Announcing zig.day
In “Zig Day: A suggestion for better Zig meetups” I talked about a full-day collaborative programming event format that resembles the “social hacking day” at Software You Can Love, for those who have been to one.
Now that we’re about to have the first Zig Day happen here in Milan (more on this later), I’ve created https://zig.day to host future Zig Days from all over the world on a static website created with Zine where I (ab)use templates to offer syndication not only via RSS, but also via iCalendar.
If you’re into static site tech, you might enjoy blog post.
Collaborating with organizers
I’m the owner of zig.day, but each Zig Day “chapter” (just Zig Day from now on) is organized and owned by somebody else. I want organizers to be able to modify events they schedule for their own Zig Day, but not to be able to modify the website arbitrarily, or to clobber eachother’s changes.
If you immediately thought of a django backend using the admin panel as a quick and dirty CMS interface, or worse some ungodly web of FaaS running amok in the cloud, think again.
All you need is a CODEOWNERS file and fiddling with some GitHub settings:
* @kristoff-it
# Zig Day Organizers
/content/europe/milano/ @inge4pres
/content/usa/portland/ @andrewrk @MasonRemaley
If you enable branch protection on GitHub, forcing collaborators to go through PRs to merge changes into the main branch, and you require code owner approval before merging a PR, then you will have a system where organizers can merge changes to their event in full autonomy, without needing any backend or you to be awake to merge their PRs.
iCalendar
If you read RFC5545 (and related RFCs), you will learn that both individual calendar events and full blown calendars (that you can subscribe to) are just text files that you can template statically.
It’s kinda like RSS, with worse syntax, but with the upside that the protocol supports updating events you have already published.
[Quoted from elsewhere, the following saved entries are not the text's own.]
(** The resolution is the in-order trial of the six tiers; the map of
    discovered selectors is touched only when a tier below the primary one
    works. *)
Lemma getSelector_firstWorking (this : t) (category element : string) (w : W) :
  exists this' : t,
    getSelector this category element w
    = (match (firstWorking (tiers category element) w).1 with
       | Some selector => Js.Return selector
       | None =>
           Js.Throw (Js.Error ("No working selector found for "
                               +:+ category +:+ "." +:+ element))
       end,
       this',
       (firstWorking (tiers category element) w).2)
    /\ ((firstWorking (tiers category element) w).1 = None -> this' = this).
Proof.
  unfold getSelector, tiers.
  rewrite tryAlternatives_firstWorking.
  change (map _ ALTERNATIVE_SELECTORS.entries)
    with [ ALTERNATIVE_SELECTORS.intercom !! element;
           ALTERNATIVE_SELECTORS.drift !! element;
           ALTERNATIVE_SELECTORS.zendesk !! element;
           ALTERNATIVE_SELECTORS.generic !! element ].
  cbn [firstWorking].
  generalize (@working W _). intros trial.
  unfold mbind, State_bind, mret, State_ret.
  repeat match goal with
         | |- context [trial ?v ?w0] =>
             destruct (trial v w0) as [[? |] ?]; cbn [fst snd]
         end;
    eexists; (split; [reflexivity | first [discriminate | reflexivity]]).
Qed.

(** C1. [getSelector] returns [selector] exactly when [selector] is the
    first working entry of the tiers taken in the order primary, CSS
    fallback, intercom, drift, zendesk, generic: every tier before it that
    has a selector for the element was probed and found not visible, and
    [selector] was then found visible. *)
Theorem getSelector_first_visible_tier
    (this : t) (category element selector : string) (w : W) :
  (exists (this' : t) (w' : W),
      getSelector this category element w = (Js.Return selector, this', w'))
  <-> (exists (earlier later : list (option string)) (w1 w' : W),
          tiers category element = (earlier ++ Some selector :: later)%list
          /\ selector <> ""
          /\ hidden earlier w w1
          /\ isElementVisible selector w1 = (true, w')).
Proof.
  destruct (getSelector_firstWorking this category element w)
    as (this' & Heq & _).
  rewrite Heq. clear Heq.
  destruct (firstWorking (tiers category element) w) as [found w2] eqn:Hfirst.
  cbn [fst snd]. split.
  - intros (this'' & w' & Hret).
    destruct found as [s |]; [| discriminate].
    injection Hret as [= -> _ ->].
    apply firstWorking_Some in Hfirst
      as (earlier & later & w1 & Htiers & Hdef & Hhidden & Hprobe).
    exists earlier, later, w1, w'. repeat split; try done.
    intros ->. discriminate Hdef.
  - intros (earlier & later & w1 & w' & Htiers & Hne & Hhidden & Hprobe).
    assert (firstWorking (tiers category element) w = (Some selector, w'))
      as Hsome.
    { apply firstWorking_Some. exists earlier, later, w1.
      repeat split; try done.
      unfold defined, Js.truthy_string.
      apply String.eqb_neq in Hne. by rewrite Hne. }
    rewrite Hsome in Hfirst. injection Hfirst as [= <- <-]. eauto.
Qed.
(** [max_len] is [None] or an int. *)
Definition tokenizer (seq : string) (max_len : option Z)
  : outcome (list (list Z)) :=
  let aa_to_tokens := create_tokens.1 in
  let length := Z.of_nat (String.length seq) in
  tokenized_seq ←
    for_loop (λ tokenized_seq res,
                tok ← (if decide (aa_to_tokens !! res = None)
                       then dict_get aa_to_tokens "X"
                       else dict_get aa_to_tokens res);
                mret (tokenized_seq ++ [tok]))
             [] (chars seq);
  '(tokenized_seq, length) ←
    match max_len with
    | Some max_len =>
        if Z.of_nat (String.length seq) <? max_len then
          tokenized_seq ←
            for_loop (λ tokenized_seq _,
                        tok ← dict_get aa_to_tokens "PADS";
                        mret (tokenized_seq ++ [tok]))
                     tokenized_seq
                     (seqZ 0 (max_len - Z.of_nat (String.length seq)));
          mret (tokenized_seq, max_len)
        else mret (tokenized_seq, length)
    | None => mret (tokenized_seq, length)
    end;
  reshape ((λ tok, [tok]) <$> tokenized_seq) length 1.




(** ** Lists kept in files: [read_file], [write_to_file] *)

(** The files, by name, with their contents.  Opening a file for writing is
    taken to succeed; reading a file that is not there raises
    FileNotFoundError, carried by [Exception]. *)
Definition file_system : Type := gmap string string.

Definition LF : ascii := "010"%char.
Definition CR : ascii := "013"%char.

(** Reading in text mode: the line ends CR LF and CR are read as LF. *)
Fixpoint universal_newlines (s : string) : string :=
  match s with
  | EmptyString => EmptyString
  | String c s' =>
      if decide (c = CR) then
        match s' with
        | String c' s'' =>
            if decide (c' = LF) then String LF (universal_newlines s'')
            else String LF (universal_newlines s')
        | EmptyString => String LF EmptyString
        end
      else String c (universal_newlines s')
  end.
(** * situp: the posture engine of [script.js]

    A shallow embedding of the [PoseDetector] class of [src/script.js]: the
    visibility gate and neck-angle computation of [analyzePosePosture], the
    classification and dwell timer of [handlePosturePersistence], and the
    alert side effects [showPostureAlert] / [hidePostureAlert] together with
    the delayed auto-hide callback.

    Numbers.  JavaScript numbers that carry geometry (coordinates, visibility,
    angles) are idealised as real numbers; rounding, NaN and signed zeros of
    binary64 are outside the model.  Clock readings ([Date.now()]) are integral
    milliseconds and are modelled in [Z], as are the durations derived from
    them by subtraction.  [undefined] / [null] are modelled by [option]. *)

From Stdlib Require Import Reals Lra Lia ZArith List String Ascii Bool.
From Stdlib Require Import DecimalString.
Import ListNotations.

Local Open Scope R_scope.

(** ** JavaScript built-ins used by the class *)

(** Relational operators on numbers, as booleans. *)
Definition Rgtb (x y : R) : bool := if Rgt_dec x y then true else false.
Definition Rgeb (x y : R) : bool := if Rge_dec x y then true else false.
Definition Rleb (x y : R) : bool := if Rle_dec x y then true else false.

(** [x >= o.f] and [x <= o.f] where the property read may give [undefined]:
    [undefined] converts to NaN and every comparison with NaN is false. *)
Definition js_ge (x : R) (y : option R) : bool :=
  match y with Some y => Rgeb x y | None => false end.
Definition js_le (x : R) (y : option R) : bool :=
  match y with Some y => Rleb x y | None => false end.

(** [v || 1] on an optional number: [undefined] and [0] are falsy. *)
Definition or_default (v : option R) (dflt : R) : R :=
  match v with
  | Some x => if Req_dec_T x 0 then dflt else x
  | None => dflt
  end.

(** Template-literal rendering of an integral number. *)
Definition Z_to_string (z : Z) : string := NilZero.string_of_int (Z.to_int z).

Module Math.

Definition PI : R := Rtrigo1.PI.

Definition abs (x : R) : R := Rabs x.

(** [Math.atan2(y, x)]: the angle of the point [(x, y)], in (-PI, PI]. *)
Definition atan2 (y x : R) : R :=
  if Rlt_dec 0 x then atan (y / x)
  else if Rlt_dec x 0 then
    (if Rle_dec 0 y then atan (y / x) + Rtrigo1.PI else atan (y / x) - Rtrigo1.PI)
  else if Rlt_dec 0 y then Rtrigo1.PI / 2
  else if Rlt_dec y 0 then - (Rtrigo1.PI / 2)
  else 0.

(** [Math.round]: nearest integer, ties towards +infinity. *)
Definition round (x : R) : Z := Int_part (x + / 2).

(** [Math.floor(a / b)] and [Math.ceil(a / b)] for integral [a], [b > 0]. *)
Definition floor_div (a b : Z) : Z := (a / b)%Z.
Definition ceil_div (a b : Z) : Z := (- ((- a) / b))%Z.

Definition max (a b : Z) : Z := Z.max a b.
Definition min (a b : R) : R := Rmin a b.

End Math.

(** ** Data model *)

(** A pose landmark: normalised position and optional visibility. *)
Record Landmark := {
  x : R;
  y : R;
  visibility : option R
}.

(** [results.poseLandmarks]: entries may be missing. *)
Definition Landmarks := list (option Landmark).

(** [landmarks[i]]: [undefined] beyond the end of the array. *)
Definition at_index (landmarks : Landmarks) (i : nat) : option Landmark :=
  match nth_error landmarks i with
  | Some l => l
  | None => None
  end.
(** The validator in closed form. *)
Lemma validateDiagram_scan d :
  validateDiagram d =
  if negb (is_object d)
     || negb (isArray (field d k_nodes))
     || negb (isArray (field d k_edges))
  then Normal false
  else
    do r <- scan (fun n => negb (node_rejected n)) (elems (field d k_nodes));
    match r with
    | Some b => Normal b
    | None =>
        do r <- scan (fun e => negb (edge_rejected (elems (field d k_nodes)) e))
                     (elems (field d k_edges));
        match r with
        | Some b => Normal b
        | None => Normal true
        end
    end.
Proof.
  unfold validateDiagram. rewrite not_object_test.
  destruct d as [| | b | f | s | l xs | l ps]; try reflexivity.
  cbn [is_object negb orb get field bind].
  destruct (own_property ps k_nodes) as [| | b | f | s | ln ns | ln nps]; try reflexivity.
  cbn [isArray negb orb].
  destruct (own_property ps k_edges) as [| | b | f | s | le es | le eps]; try reflexivity.
  cbn [isArray negb orb elems]. rewrite nodes_loop_scan.
  destruct (scan _ ns) as [[b|]|err] eqn:Hscan; step; try reflexivity.
  apply scan_None in Hscan as [Hdef _].
  by rewrite (edges_loop_scan _ _ Hdef).
Qed.

Lemma validateDiagram_defined d :
  elements_defined d = true -> validateDiagram d = Normal (negb (rejects d)).
Proof.
  unfold elements_defined, rejects. intros [Hns Hes]%andb_prop.
  rewrite validateDiagram_scan.
  destruct (negb (is_object d) || negb (isArray (field d k_nodes))
            || negb (isArray (field d k_edges))); [done|].
  cbn [orb]. rewrite (scan_defined _ _ Hns), (scan_defined _ _ Hes).
  rewrite !forallb_negb_existsb. step.
  destruct (existsb node_rejected _); step; [done|].
  by destruct (existsb (edge_rejected _) _).
Qed.

Lemma rejects_false_defined d : rejects d = false -> elements_defined d = true.
Proof.
  unfold rejects, elements_defined.
  intros [[_ Hns]%orb_false_elim Hes]%orb_false_elim.
  apply andb_true_intro; split.
  - eapply not_rejected_defined; [apply rejected_of_undefined|done].
  - eapply not_rejected_defined; [apply edge_rejected_of_undefined|done].
Qed.

Lemma validateDiagram_true d :
  validateDiagram d = Normal true <-> rejects d = false.
Proof.
  split.
  - rewrite validateDiagram_scan. unfold rejects.
    destruct (negb (is_object d) || negb (isArray (field d k_nodes))
              || negb (isArray (field d k_edges))); [done|].
    cbn [orb].
    destruct (scan _ (elems (field d k_nodes))) as [[b|]|err] eqn:Hn; step.
    + intros [= ->]. by apply scan_not_true in Hn.
    + apply scan_None in Hn as [_ Hn]. rewrite forallb_negb_existsb in Hn.
      apply negb_true_iff in Hn. rewrite Hn. step.
      destruct (scan _ (elems (field d k_edges))) as [[b|]|err] eqn:He; step.
      * intros [= ->]. by apply scan_not_true in He.
      * apply scan_None in He as [_ He]. rewrite forallb_negb_existsb in He.
        by apply negb_true_iff in He.
      * done.
    + done.
  - intros H. rewrite (validateDiagram_defined _ (rejects_false_defined _ H)).
    by rewrite H.
Qed.

Lemma validateDiagram_throws d e :
  validateDiagram d = Throw e -> e = TypeError /\ elements_defined d = false.
Proof.
  intros H. split.
  - revert H. rewrite validateDiagram_scan.
    destruct (_ || _); [done|].
    assert (Hscan : forall ok xs, scan ok xs = Throw e -> e = TypeError).
    { intros ok xs. induction xs as [|v xs IH]; [done|]. cbn [scan].
      destruct (defined v); step; [|by intros [= <-]].
      by destruct (ok v). }
    destruct (scan _ (elems (field d k_nodes))) as [[b|]|err] eqn:Hn; step.
    + done.
    + destruct (scan _ (elems (field d k_edges))) as [[b|]|err] eqn:He; step;
        [done|done|]. intros [= ->]. eauto.
    + intros [= ->]. eauto.
  - destruct (elements_defined d) eqn:Hd; [|done].
    by rewrite (validateDiagram_defined _ Hd) in H.
Qed.
Lemma share_name_sym p q : share_name p q = share_name q p.
Proof.
  unfold share_name.
  destruct (decide (shortName p = shortName q)) as [Hs|Hs];
    destruct (decide (longName p = longName q)) as [Hl|Hl].
  - by rewrite Hs, Hl.
  - rewrite Hs. f_equal. rewrite !(bool_decide_eq_false_2 (longName _ = longName _)); done.
  - rewrite Hl. f_equal. rewrite !(bool_decide_eq_false_2 (shortName _ = shortName _)); done.
  - rewrite !(bool_decide_eq_false_2 (longName _ = longName _)) by done.
    rewrite !(bool_decide_eq_false_2 (shortName _ = shortName _)); done.
Qed.

Lemma find_if_Some {A} (f : A → bool) (l : list A) i x :
  find_if f l = Some (i, x)
  ↔ l !! i = Some x ∧ f x = true ∧ ∀ j y, l !! j = Some y → (j < i)%nat → f y = false.
Proof.
  unfold find_if. rewrite list_find_Some. do 2 (apply and_iff_compat_l).
  split; intros H j y Hj Hlt; specialize (H j y Hj Hlt); by destruct (f y).
Qed.

Lemma find_if_None {A} (f : A → bool) (l : list A) :
  find_if f l = None ↔ ∀ x, x ∈ l → f x = false.
Proof.
  unfold find_if. rewrite list_find_None, Forall_forall.
  split; intros H x Hx; specialize (H x Hx); destruct (f x); naive_solver.
Qed.

Lemma find_if_elem {A} (f : A → bool) (l : list A) x :
  x ∈ l → f x = true → ∃ i y, find_if f l = Some (i, y) ∧ f y = true.
Proof.
  intros Hx Hf. destruct (find_if f l) as [[i y]|] eqn:E.
  - exists i, y. split; [done|]. by apply find_if_Some in E as (_ & ? & _).
  - rewrite find_if_None in E. specialize (E x Hx). congruence.
Qed.

Lemma add_ok par self :
  (∀ p, p ∈ opt_ self → share_name par p = false) →
  add par self
  = inr {| opt_ := opt_ self ++ [par]; result_ := result_ self; arg_ := arg_ self |}.
Proof.
  intros Hfree. unfold add, addOption. rewrite par_eta.
  assert (find_if (collides par) (opt_ self) = None) as ->; [|done].
  apply find_if_None. intros p Hp. rewrite collides_share_name. by apply Hfree.
Qed.

Lemma distinct_names_snoc pars par :
  distinct_names (pars ++ [par])
  = distinct_names pars && forallb (λ p, negb (share_name par p)) pars.
Proof.
  induction pars as [|p pars IH]; cbn [distinct_names app forallb]; [done|].
  rewrite IH, forallb_app. cbn [forallb]. rewrite (share_name_sym p par).
  generalize (forallb (λ q, negb (share_name p q)) pars),
    (forallb (λ p0, negb (share_name par p0)) pars).
  intros b1 b2. by destruct (share_name par p), b1, b2, (distinct_names pars).
Qed.

Lemma distinct_names_app_cons l par pars :
  distinct_names (l ++ par :: pars) = true →
  ∀ p, p ∈ l → share_name par p = false.
Proof.
  induction l as [|q l IH]; cbn [app distinct_names]; intros Hd p Hp.
  - by apply elem_of_nil in Hp.
  - apply andb_true_iff in Hd as [Hq Hd].
    apply elem_of_cons in Hp as [->|Hp]; [|by apply IH].
    rewrite forallb_forall in Hq. specialize (Hq par).
    rewrite share_name_sym. apply negb_true_iff, Hq, list_elem_of_In.
    apply elem_of_app. right. by left.
Qed.
(** * mymicrops: a shallow embedding of the TCP engine and its plumbing

    The development follows the C sources:
    - [Timeval]  : struct timeval with the libc macros timersub / timercmp
                   and the repository macro timeval_add_usec;
    - [Sched]    : platform/linux/sched.c (scheduling contexts);
    - [Net]      : net.c (timers, protocols and their queues, devices
                   and interfaces);
    - [Loopback] : driver/loopback.c;
    - [Cksum]    : the 16-bit one's complement checksum used by tcp.c
                   and ip.c;
    - [Tcp]      : tcp.c (PCB table, output, retransmission, segment
                   arrival, timeouts, user commands);
    - [Ip]       : ip.c (routes, input, output).

    Integers of the C code are carried as [Z]; every place where the C type
    wraps around has the reduction written out. *)

From Stdlib Require Import ZArith NArith List Bool Lia String.
From Stdlib.Strings Require Import Byte.
From stdpp Require Import base list.

Open Scope Z_scope.

(* ===================================================================== *)
(** ** struct timeval                                                     *)
(* ===================================================================== *)

Module Timeval.

Record timeval := Tv { tv_sec : Z; tv_usec : Z }.

(** libc: timersub(a, b, result). *)
Definition timersub (a b : timeval) : timeval :=
  let sec := tv_sec a - tv_sec b in
  let usec := tv_usec a - tv_usec b in
  if usec <? 0 then Tv (sec - 1) (usec + 1000000) else Tv sec usec.

(** libc: timercmp(a, b, <). *)
Definition timercmp_lt (a b : timeval) : bool :=
  if tv_sec a =? tv_sec b then tv_usec a <? tv_usec b
  else tv_sec a <? tv_sec b.

(** libc: timercmp(a, b, >). *)
Definition timercmp_gt (a b : timeval) : bool :=
  if tv_sec a =? tv_sec b then tv_usec a >? tv_usec b
  else tv_sec a >? tv_sec b.

(** Modelled from the spec: the macro timeval_add_usec of util.h is not
    among the sources.  The spec reads the retransmission test as
    "now against last + rto" with rto in microseconds, so the macro adds
    [y] microseconds to [x] and keeps tv_usec below one second. *)
Definition timeval_add_usec (x : timeval) (y : Z) : timeval :=
  let sec := tv_sec x + y / 1000000 in
  let usec := tv_usec x + y mod 1000000 in
  if usec >=? 1000000 then Tv (sec + 1) (usec - 1000000) else Tv sec usec.

(** A reading of the clock as a number of microseconds. *)
Definition usec_of (t : timeval) : Z := tv_sec t * 1000000 + tv_usec t.

(** gettimeofday always yields 0 <= tv_usec < 1000000. *)
Definition normal (t : timeval) : Prop := 0 <= tv_usec t < 1000000.

End Timeval.

(* ===================================================================== *)
(** ** platform/linux/sched.c                                             *)
(* ===================================================================== *)

Module Sched.

(** struct sched_ctx: the condition variable itself is represented by the
    status of the tasks that wait on it (see [system] below). *)
Record sched_ctx := Ctx { interrupted : Z; wc : Z }.

Definition sched_ctx_init (_ : sched_ctx) : sched_ctx := Ctx 0 0.

(** sched_sleep up to the call of pthread_cond_wait: [inl r] is the early
    return (errno = EINTR), [inr ctx'] means the caller is now waiting on
    the condition variable with the mutex released. *)
Definition sched_sleep_enter (ctx : sched_ctx) : Z + sched_ctx :=
  if negb (interrupted ctx =? 0) then inl (-1)
  else inr (Ctx (interrupted ctx) (wc ctx + 1)).

(** sched_sleep from the return of pthread_cond_wait (value [ret], mutex
    held again) to the end: the result and the context left behind. *)
Definition sched_sleep_resume (ret : Z) (ctx : sched_ctx) : Z * sched_ctx :=
  let ctx1 := Ctx (interrupted ctx) (wc ctx - 1) in
  if negb (interrupted ctx1 =? 0) then
    (-1, if wc ctx1 =? 0 then Ctx 0 (wc ctx1) else ctx1)
  else (ret, ctx1).

(** A task with respect to one context. [Parked]: blocked inside
    pthread_cond_wait; [Woken]: released by a broadcast, not yet running
    (it still has to take the mutex); [Returned r]: sched_sleep gave [r]. *)
Inductive status := Running | Parked | Woken | Returned (r : Z).

Definition waiting (t : status) : bool :=
  match t with Parked | Woken => true | _ => false end.

(** pthread_cond_broadcast. *)
Definition broadcast (ts : list status) : list status :=
  map (fun t => match t with Parked => Woken | _ => t end) ts.

Record system := Sys { ctx : sched_ctx; tasks : list status }.

Definition sched_wakeup (s : system) : system :=
  Sys (ctx s) (broadcast (tasks s)).

Definition sched_interrupt (s : system) : system :=
  Sys (Ctx 1 (wc (ctx s))) (broadcast (tasks s)).

(** Task [i] calls sched_sleep. *)
Definition call_sleep (i : nat) (s : system) : system :=
  match sched_sleep_enter (ctx s) with
  | inl r => Sys (ctx s) (<[i := Returned r]> (tasks s))
  | inr c => Sys c (<[i := Parked]> (tasks s))
  end.

(** Task [i] comes back from pthread_cond_wait with value [ret]. *)
Definition resume (i : nat) (ret : Z) (s : system) : system :=
  let '(r, c) := sched_sleep_resume ret (ctx s) in
  Sys c (<[i := Returned r]> (tasks s)).

(** Every function of sched.c runs with the caller's mutex held, so the
    moves of the tasks interleave as atomic steps.  A waiting task may come
    back at any time (broadcast, deadline of the timed wait, or a spurious
    return of the wait). *)
Inductive step : system -> system -> Prop :=
| step_sleep i s :
    tasks s !! i = Some Running -> step s (call_sleep i s)
| step_resume i ret s t :
    tasks s !! i = Some t -> waiting t = true -> step s (resume i ret s)
| step_wakeup s : step s (sched_wakeup s)
| step_interrupt s : step s (sched_interrupt s).

Inductive steps : system -> system -> Prop :=
| steps_refl s : steps s s
| steps_cons s1 s2 s3 : step s1 s2 -> steps s2 s3 -> steps s1 s3.

Fixpoint nwaiting (ts : list status) : Z :=
  match ts with
  | [] => 0
  | t :: ts' => (if waiting t then 1 else 0) + nwaiting ts'
  end.

(** The wait count is the number of tasks inside the wait. *)
Definition wc_ok (s : system) : Prop := wc (ctx s) = nwaiting (tasks s).

Definition initial (n : nat) : system :=
  Sys (sched_ctx_init (Ctx 0 0)) (replicate n Running).

(** What holds of a task that was waiting when the context was
    interrupted, from then on. *)
Definition interrupted_or_back (i : nat) (s : system) : Prop :=
  wc_ok s
  /\ ((tasks s !! i = Some Woken /\ interrupted (ctx s) = 1)
      \/ tasks s !! i = Some (Returned (-1))).

End Sched.

(* ===================================================================== *)
(** ** net.c: timers                                                      *)
(* ===================================================================== *)

Module Net.
Import Timeval.

(** struct net_timer; the list is the chain of [next] pointers starting at
    the global [timers].  A handler is a function pointer, kept as a
    number. *)
Record net_timer := Timer { interval : timeval; last : timeval; handler : nat }.

(** net_timer_register: [alloc] tells whether memory_alloc succeeded and
    [now] is the reading of gettimeofday. *)
Definition net_timer_register (alloc : bool) (now : timeval)
    (itv : timeval) (h : nat) (timers : list net_timer) : Z * list net_timer :=
  if negb alloc then (-1, timers)
  else (0, Timer itv now h :: timers).

(** The body of the loop of net_timer_handler for one timer: the timer
    left behind and whether its handler was called. *)
Definition timer_fire (now : timeval) (t : net_timer) : net_timer * bool :=
  let diff := timersub now (last t) in
  if timercmp_lt (interval t) diff then (Timer (interval t) now (handler t), true)
  else (t, false).

(** net_timer_handler: the clock is read once per timer; [clock k] is the
    k-th reading.  The result is the list of timers and the handlers that
    were called, in the order of the calls. *)
Fixpoint net_timer_handler (clock : nat -> timeval) (k : nat)
    (timers : list net_timer) : list net_timer * list nat :=
  match timers with
  | [] => ([], [])
  | t :: rest =>
      let '(t', fired) := timer_fire (clock k) t in
      let '(rest', calls) := net_timer_handler clock (S k) rest in
      (t' :: rest', if fired then handler t :: calls else calls)
  end.

(** A sequence of successful registrations (interval, handler), the first
    of the list registered first, each at time [now]. *)
Definition register_all (now : timeval) (regs : list (timeval * nat))
    : list net_timer :=
  fold_left (fun ts r => snd (net_timer_register true now (fst r) (snd r) ts))
            regs [].

(** The time gone by since the timer fired last, in microseconds. *)
Definition elapsed (now : timeval) (t : net_timer) : Z :=
  usec_of now - usec_of (last t).

(** The test of the tick on that time: the interval is lower than the
    elapsed time, the whole seconds compared first and the microseconds
    only when the seconds are equal. *)
Definition timer_due (now : timeval) (t : net_timer) : bool :=
  let e := elapsed now t in
  if tv_sec (interval t) =? e / 1000000
  then tv_usec (interval t) <? e mod 1000000
  else tv_sec (interval t) <? e / 1000000.

(** The handlers of the timers that are due, in list order. *)
Fixpoint due_handlers (clock : nat -> timeval) (k : nat)
    (timers : list net_timer) : list nat :=
  match timers with
  | [] => []
  | t :: rest =>
      if timer_due (clock k) t
      then handler t :: due_handlers clock (S k) rest
      else due_handlers clock (S k) rest
  end.

(** *** Protocols *)

(** struct net_protocol_queue_entry: the device and the [len] bytes of
    [data]. *)
Record net_protocol_queue_entry :=
  QEntry { entry_dev : nat; entry_data : list byte }.

(** struct net_protocol; the list is the chain of [next] pointers starting
    at the global [protocols], the queue holds its entries from the head. *)
Record net_protocol := Proto {
  proto_type : Z;
  proto_queue : list net_protocol_queue_entry;
  proto_handler : nat }.

(** net_protocol_register; [alloc] tells whether memory_alloc succeeded.
    Modelled from the spec: memory_alloc (platform.h) is not among the
    sources; the queue of the new entry is never initialised by net.c, so
    the memory it returns is taken to be zeroed, which is the empty queue. *)
Definition net_protocol_register (alloc : bool) (type : Z) (h : nat)
    (protocols : list net_protocol) : Z * list net_protocol :=
  if existsb (fun proto => type =? proto_type proto) protocols
  then (-1, protocols)
  else if negb alloc then (-1, protocols)
  else (0, Proto type [] h :: protocols).

(** net_input_handler for the [len] bytes [data]: the result, the
    protocols afterwards and whether the software interrupt was raised.
    [alloc] and [pushed] tell whether memory_alloc and queue_push
    succeeded; the result of queue_push is not looked at.
    Modelled from the spec: queue_push and queue_pop of util.c are not
    among the sources; the spec makes the queue of a protocol a FIFO, so
    queue_push appends at the tail and queue_pop takes from the head. *)
Fixpoint net_input_handler (alloc pushed : bool) (type : Z)
    (data : list byte) (dev : nat) (protocols : list net_protocol)
    : Z * list net_protocol * bool :=
  match protocols with
  | [] => (0, [], false)
  | proto :: rest =>
      if proto_type proto =? type then
        if negb alloc then (-1, protocols, false)
        else
          let entry := QEntry dev data in
          let q := if pushed then proto_queue proto ++ [entry]
                   else proto_queue proto in
          (0, Proto (proto_type proto) q (proto_handler proto) :: rest, true)
      else
        let '(r, rest', raised) :=
          net_input_handler alloc pushed type data dev rest in
        (r, proto :: rest', raised)
  end.

(** A call proto->handler(data, len, dev): the handler, the bytes, the
    device. *)
Definition handler_call : Type := nat * list byte * nat.

(** The inner loop of net_softirq_handler: queue_pop until the queue is
    empty. *)
Fixpoint softirq_drain (h : nat) (q : list net_protocol_queue_entry)
    : list handler_call :=
  match q with
  | [] => []
  | entry :: rest => (h, entry_data entry, entry_dev entry) :: softirq_drain h rest
  end.

(** net_softirq_handler: the protocols afterwards and the calls made, in
    order. *)
Fixpoint net_softirq_handler (protocols : list net_protocol)
    : list net_protocol * list handler_call :=
  match protocols with
  | [] => ([], [])
  | proto :: rest =>
      let calls := softirq_drain (proto_handler proto) (proto_queue proto) in
      let '(rest', calls') := net_softirq_handler rest in
      (Proto (proto_type proto) [] (proto_handler proto) :: rest',
       calls ++ calls')
  end.

(** A frame given to net_input_handler: type, bytes, device. *)
Definition frame : Type := Z * list byte * nat.

(** A run of calls of net_input_handler in which memory never runs out. *)
Fixpoint net_input_all (frames : list frame) (protocols : list net_protocol)
    : list net_protocol :=
  match frames with
  | [] => protocols
  | (type, data, dev) :: rest =>
      net_input_all rest
        (snd (fst (net_input_handler true true type data dev protocols)))
  end.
In my case I use a SuperHTML template to generate one of these bad boys for each Zig Day. Whenever an organizer creates a new event, it automatically gets added to both the RSS feed and the event calendar specific to their Zig Day.
Here’s the source, fair warning: it’s not pretty. One day I might create SuperCalendar and make it nice :^)
Email notifications
Thanks to Buttondown (ping me if you want a referral code), I can send out emails to subscribers automatically based on the event RSS feed of each Zig Day.
This means that an organizer only has to create an event to then get RSS, iCalendar and even email notifications “for free”, and that they can do so independently using a system that is overall pretty straight forward (except for the iCal templates, those suck, but I’m the only one that has to care).
First ever Zig Day
The first ever Zig Day will be held in Milan a couple of weeks from now. If you happen to be in the area, consider joining us. Here’s the event page: https://zig.day/europe/milano/
If you’re a bit too far away, maybe you could be interested in:
- https://zig.day/usa/portland/ (Andrew Kelley, Mason Remaley)
- https://zig.day/canada/vancouver/ (Matt Knight)
And if that doesn’t work for you either, then consider starting your own local Zig Day.